··· The data ···

(* ===== verification/FutureSafety.v ===== *)
(** The operations that users call on futures and promises keep the invariant of
    the heap: none of them touches a freed header or body, and no assertion fails. *)
From S2P Require Import Prelude FutureCore FutureInvariant FutureUpdates.

Module Operations.
Import Futures Invariant Updates.

(** * Dropping references *)

(** What dropping references does: counts change, headers go, but no pending one. *)
Record shrinks (st st' : heap) : Prop := {
  k_back : forall q x', hs st' !! q = Some x' -> exists x, hs st !! q = Some x /\ upto_ref x x';
  k_keep : forall q x, hs st !! q = Some x -> kind x = KDependent -> status x <> status_ready ->
    exists x', hs st' !! q = Some x' /\ upto_ref x x';
  k_bodies : bs st' = bs st;
  k_active : active st' = active st;
  k_next : next_h st' = next_h st /\ next_b st' = next_b st
}.

#[export] Instance upto_ref_equivalence : Equivalence upto_ref.
Proof. split; unfold upto_ref; [done|intros x y ?|intros x y z ? ?]; intuition congruence. Qed.

#[export] Instance shrinks_preorder : PreOrder shrinks.
Proof.
  split.
  - intros st. split; [eauto|eauto|done..]. all: intros q x ?; exists x; done.
  - intros s1 s2 s3 [B1 K1 E1 A1 N1] [B2 K2 E2 A2 N2]. split; [| |congruence..|].
    + intros q x3 H3. destruct (B2 _ _ H3) as (x2 & H2 & ?). destruct (B1 _ _ H2) as (x1 & ? & ?).
      exists x1. split; [done|]. by etrans.
    + intros q x1 H1 Hk Hs. destruct (K1 _ _ H1 Hk Hs) as (x2 & H2 & U).
      pose proof U as (Es & _ & _ & Ek & _). destruct (K2 _ _ H2) as (x3 & ? & ?); [congruence..|].
      exists x3. split; [done|]. by etrans.
    + destruct N1, N2. split; congruence.
Qed.

Lemma shrinks_set_ref h x n st : hs st !! h = Some x -> shrinks st (put h (set_ref n x) st).
Proof.
  intros Hx. split; [| |done..].
  - intros q y [[-> ->]|[? ?]]%put_lookup; [exists x; split; [done|apply upto_set_ref]|by exists y].
  - intros q y Hy _ _. destruct (decide (q = h)) as [->|].
    + assert (y = x) as -> by congruence. exists (set_ref n x). cbn. rewrite lookup_insert_eq.
      split; [done|apply upto_set_ref].
    + exists y. cbn. rewrite lookup_insert_ne by done. done.
Qed.

Lemma shrinks_free h x st st' : hs st !! h = Some x -> (kind x = KDependent -> status x = status_ready) ->
  free h st = Ok st' -> shrinks st st'.
Proof.
  intros Hx Hr. unfold free, get. rewrite Hx. mcbn. intros [= <-]. split; cbn; [| |done..].
  - intros q y [? ?]%lookup_delete_Some. by exists y.
  - intros q y Hy Hk Hs. exists y. rewrite lookup_delete_ne; [done|]. intros <-. naive_solver.
Qed.

Lemma is_result_shrinks st st' r : is_result st r -> shrinks st st' -> is_Some (hs st' !! r) -> is_result st' r.
Proof.
  intros (x & Hx & ? & ? & ? & ?) Hs [x' Hx']. destruct (k_back _ _ Hs _ _ Hx') as (x0 & Hx0 & ? & ? & ? & ? & ? & ?).
  assert (x0 = x) as -> by congruence. exists x'. split_and!; congruence.
Qed.

Lemma pending_zero x : (kind x = KDependent -> status x = status_ready) -> pending x = 0.
Proof. intros H. apply ind_no. intros [? ?]. auto. Qed.

Lemma pending_one x : kind x = KDependent -> status x <> status_ready -> pending x = 1.
Proof. intros. by apply ind_yes. Qed.

Lemma shares_zero r x : kind x <> KDependent \/ status x <> status_ready -> shares r x = 0.
Proof. intros [?|?]; apply ind_no; intros (? & ? & ?); done. Qed.

Section drops.
Context {m : mode}.
Implicit Types (own : hid -> Z) (st : heap).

···

→ **Exercise description**: The lines sought are those in the data above that include the string "references"; copy each one.

→ **Answer to this exercise**:
(** * Dropping references *)
(** What dropping references does: counts change, headers go, but no pending one. *)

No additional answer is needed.